Positive Solace with Attika Choudhary
In March 2020, the UK went into lockdown as did most of the world. As people reached out to Attika, about feeling anxious and confused, she wanted to do something helpful and the “Positive Solace” podcasts were born. Mental health has been her concern for some years and this led to the creation of a team which would make it happen.
Hosted by BBC’s Attika Choudhary, Positive Solace is a podcast that will empower your mind, spread positivity and wisdom. The guests are from different backgrounds, cultures, experience and learning. In their own, unique way they are doing what they can to help their community overcome the challenges and lead people to a better place. The conversations are not scripted: they are raw and show vulnerability and create a place where these voices can empower us all. So come join us as we laugh, get emotional and travel the world!
Positive Solace with Attika Choudhary
Kashmir’s Fight for Justice with Mir Urfi
In the penultimate Positive Solace: Women of Vision, Attika speaks to Mir Urfi, a Kashmiri lawyer and human rights activist, who faces a constant struggle for justice and freedom of movement, not just for her clients.
She is often stopped and made to identify herself by the Indian security forces in her own state: Jammu and Kashmir.

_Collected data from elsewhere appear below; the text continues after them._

(** * Tank Mayhem: physics-driven entity simulation

    A shallow embedding of the simulation core of the game (terrain
    generation, the tank's weapon and health state, projectiles, the
    collision classifier and the entity registry), with the properties
    its specification states about them.

    Numbers.  The program computes on JavaScript numbers, which are
    binary64.  Where what is stated depends on the rounding of each
    operation or on NaN (the reload timer, the age of a projectile, the
    index a height query computes) the code is modelled on Rocq's
    primitive binary64 numbers ([Tank64], [Projectile64], [Terrain64]).
    The range of the health depends on NaN and the infinities and not on
    rounding; it is modelled over the rationals extended with them
    ([Number], [TankHealth]).  Elsewhere heights, times and coordinates
    are exact rationals [Q], and what is stated there is about ordering,
    clamping and counting.  Counters that only ever hold integers
    (ammunition, grid sizes) are [Z] or [nat].  A value that JavaScript
    reads as [undefined] (a missing property, an index out of range) is
    [None]. *)

From Stdlib Require Import QArith Qround ZArith Lia Lqa List Bool String.
From Stdlib Require Import PrimFloat FloatOps SpecFloat FloatAxioms.
From stdpp Require Import base option gmap strings.
Import ListNotations.

Local Open Scope Q_scope.

(** ** JavaScript helpers *)

Module Js.

(** [Math.max] and [Math.min] on numbers. *)
Definition max (a b : Q) : Q := if Qle_bool a b then b else a.
Definition min (a b : Q) : Q := if Qle_bool a b then a else b.

(** [a < b] and [a >= b] as the program's tests. *)
Definition lt (a b : Q) : bool := negb (Qle_bool b a).
Definition ge (a b : Q) : bool := Qle_bool b a.

(** [Array.prototype.indexOf] followed by [splice(idx, 1)]: the first
    occurrence is removed, an absent element leaves the array as it is. *)
Fixpoint removeFirst (x : nat) (l : list nat) : list nat :=
  match l with
  | [] => []
  | y :: l' => if Nat.eqb x y then l' else y :: removeFirst x l'
  end.

End Js.

(** ** Binary64 numbers

    JavaScript numbers are the binary64 format of IEEE 754, and so is
    Rocq's primitive [float]: [+], [-], [*] and [/] round to nearest, ties
    to even, and a comparison with NaN is false. *)

Module Double.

When Urfi began her work as a lawyer she was a woman in a man's world, and even today there are very few female lawyers, especially those willing to take on cases of citizens wrongfully detained.
Since 1949, Article 370 of India's Constitution gives Jammu and Kashmir special status, authorising the region to have its own constitution and state flag. However, this article was revoked by India in 2019, resulting in the voice of the people being silenced. With communication services suspended, a curfew imposed, creating an effective lockdown, and people encouraged to stay off the streets, the state is effectively under martial law.

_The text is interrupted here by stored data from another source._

Lemma broadcast_lookup message s n :
  clients (broadcast message s) !! n = trySend message <$> clients s !! n.
Proof. unfold broadcast. simpl. apply lookup_fmap. Qed.

Lemma broadcast_all_full message s :
  (forall n c, clients s !! n = Some c -> sendChanCap <= length (sendChan c)) ->
  broadcast message s = s.
Proof.
  intros Hfull. destruct s as [a cl nm rd cc lg]. unfold broadcast. simpl in *.
  f_equal. apply map_eq. intros n. rewrite lookup_fmap.
  destruct (cl !! n) as [c|] eqn:E; [|reflexivity].
  simpl. f_equal. apply trySend_full. eauto.
Qed.

(** X11.  The registry under [Register] and [Deregister]: the snapshot holds an
    identity exactly when its last operation was a registration. *)
Lemma registry_ops_consistent ops : forall reg id,
  is_Some (foldl applyOp reg ops !! id)
  <-> registered id ops (bool_decide (is_Some (reg !! id))) = true.
Proof.
  induction ops as [|op ops IH]; intros reg id; simpl.
  - rewrite bool_decide_eq_true. reflexivity.
  - rewrite IH. destruct op as [client|who]; simpl.
    + destruct (decide (name client = id)) as [->|Hne].
      * rewrite lookup_insert_eq.
        rewrite bool_decide_eq_true_2; [reflexivity | eauto].
      * rewrite lookup_insert_ne by assumption. reflexivity.
    + destruct (decide (who = id)) as [->|Hne].
      * rewrite lookup_delete_eq.
        rewrite bool_decide_eq_false_2; [reflexivity|].
        intros [x Hx]. discriminate.
      * rewrite lookup_delete_ne by assumption. reflexivity.
Qed.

Oppressive legislation such as the Public Safety Act (PSA), is being used to make indefinite arrests and detentions thereby revoking a person's rights. In fact, the PSA violates many human rights according to international law.
In her day-to-day life, Urfi fights for those unlawfully detained: sometimes, she explains, these people have been held in custody for months or even years. The PSA gives the security forces the right to revoke a person's right to habeas corpus which should force the authorities to bring the detainee to trial. And while India feigns ignorance of its actions, its security forces pursue further injustice.
Urfi says she dreams of a Kashmir where people can live without fear, go out without hinderance, and not feel constantly the threat of physical violence or mental pressure from the security forces. Mental problems have increased due to high levels of anxiety. Upwards of a third of the adult population have been diagnosed with some form of mental condition and Urfi believes this is all related to the stress of living with the present tensions. Even the medical practitioners who treat the people are themselves suffering from heightened anxiety states.
Urfi's mentor was the renowned lawyer and human rights activist Mir Shafqat Hussain who fought all his life for people abandoned by the judicial system. And he played a pivotal role in helping Amnesty International highlight the abuse of humans rights in Kashmir. Urfi has taken over his firm and is now walking in his footsteps.
Urfi tells Attika that the Kashmiri people must be freed from the constant military pressure. “The people need to be given the right to live!” she says.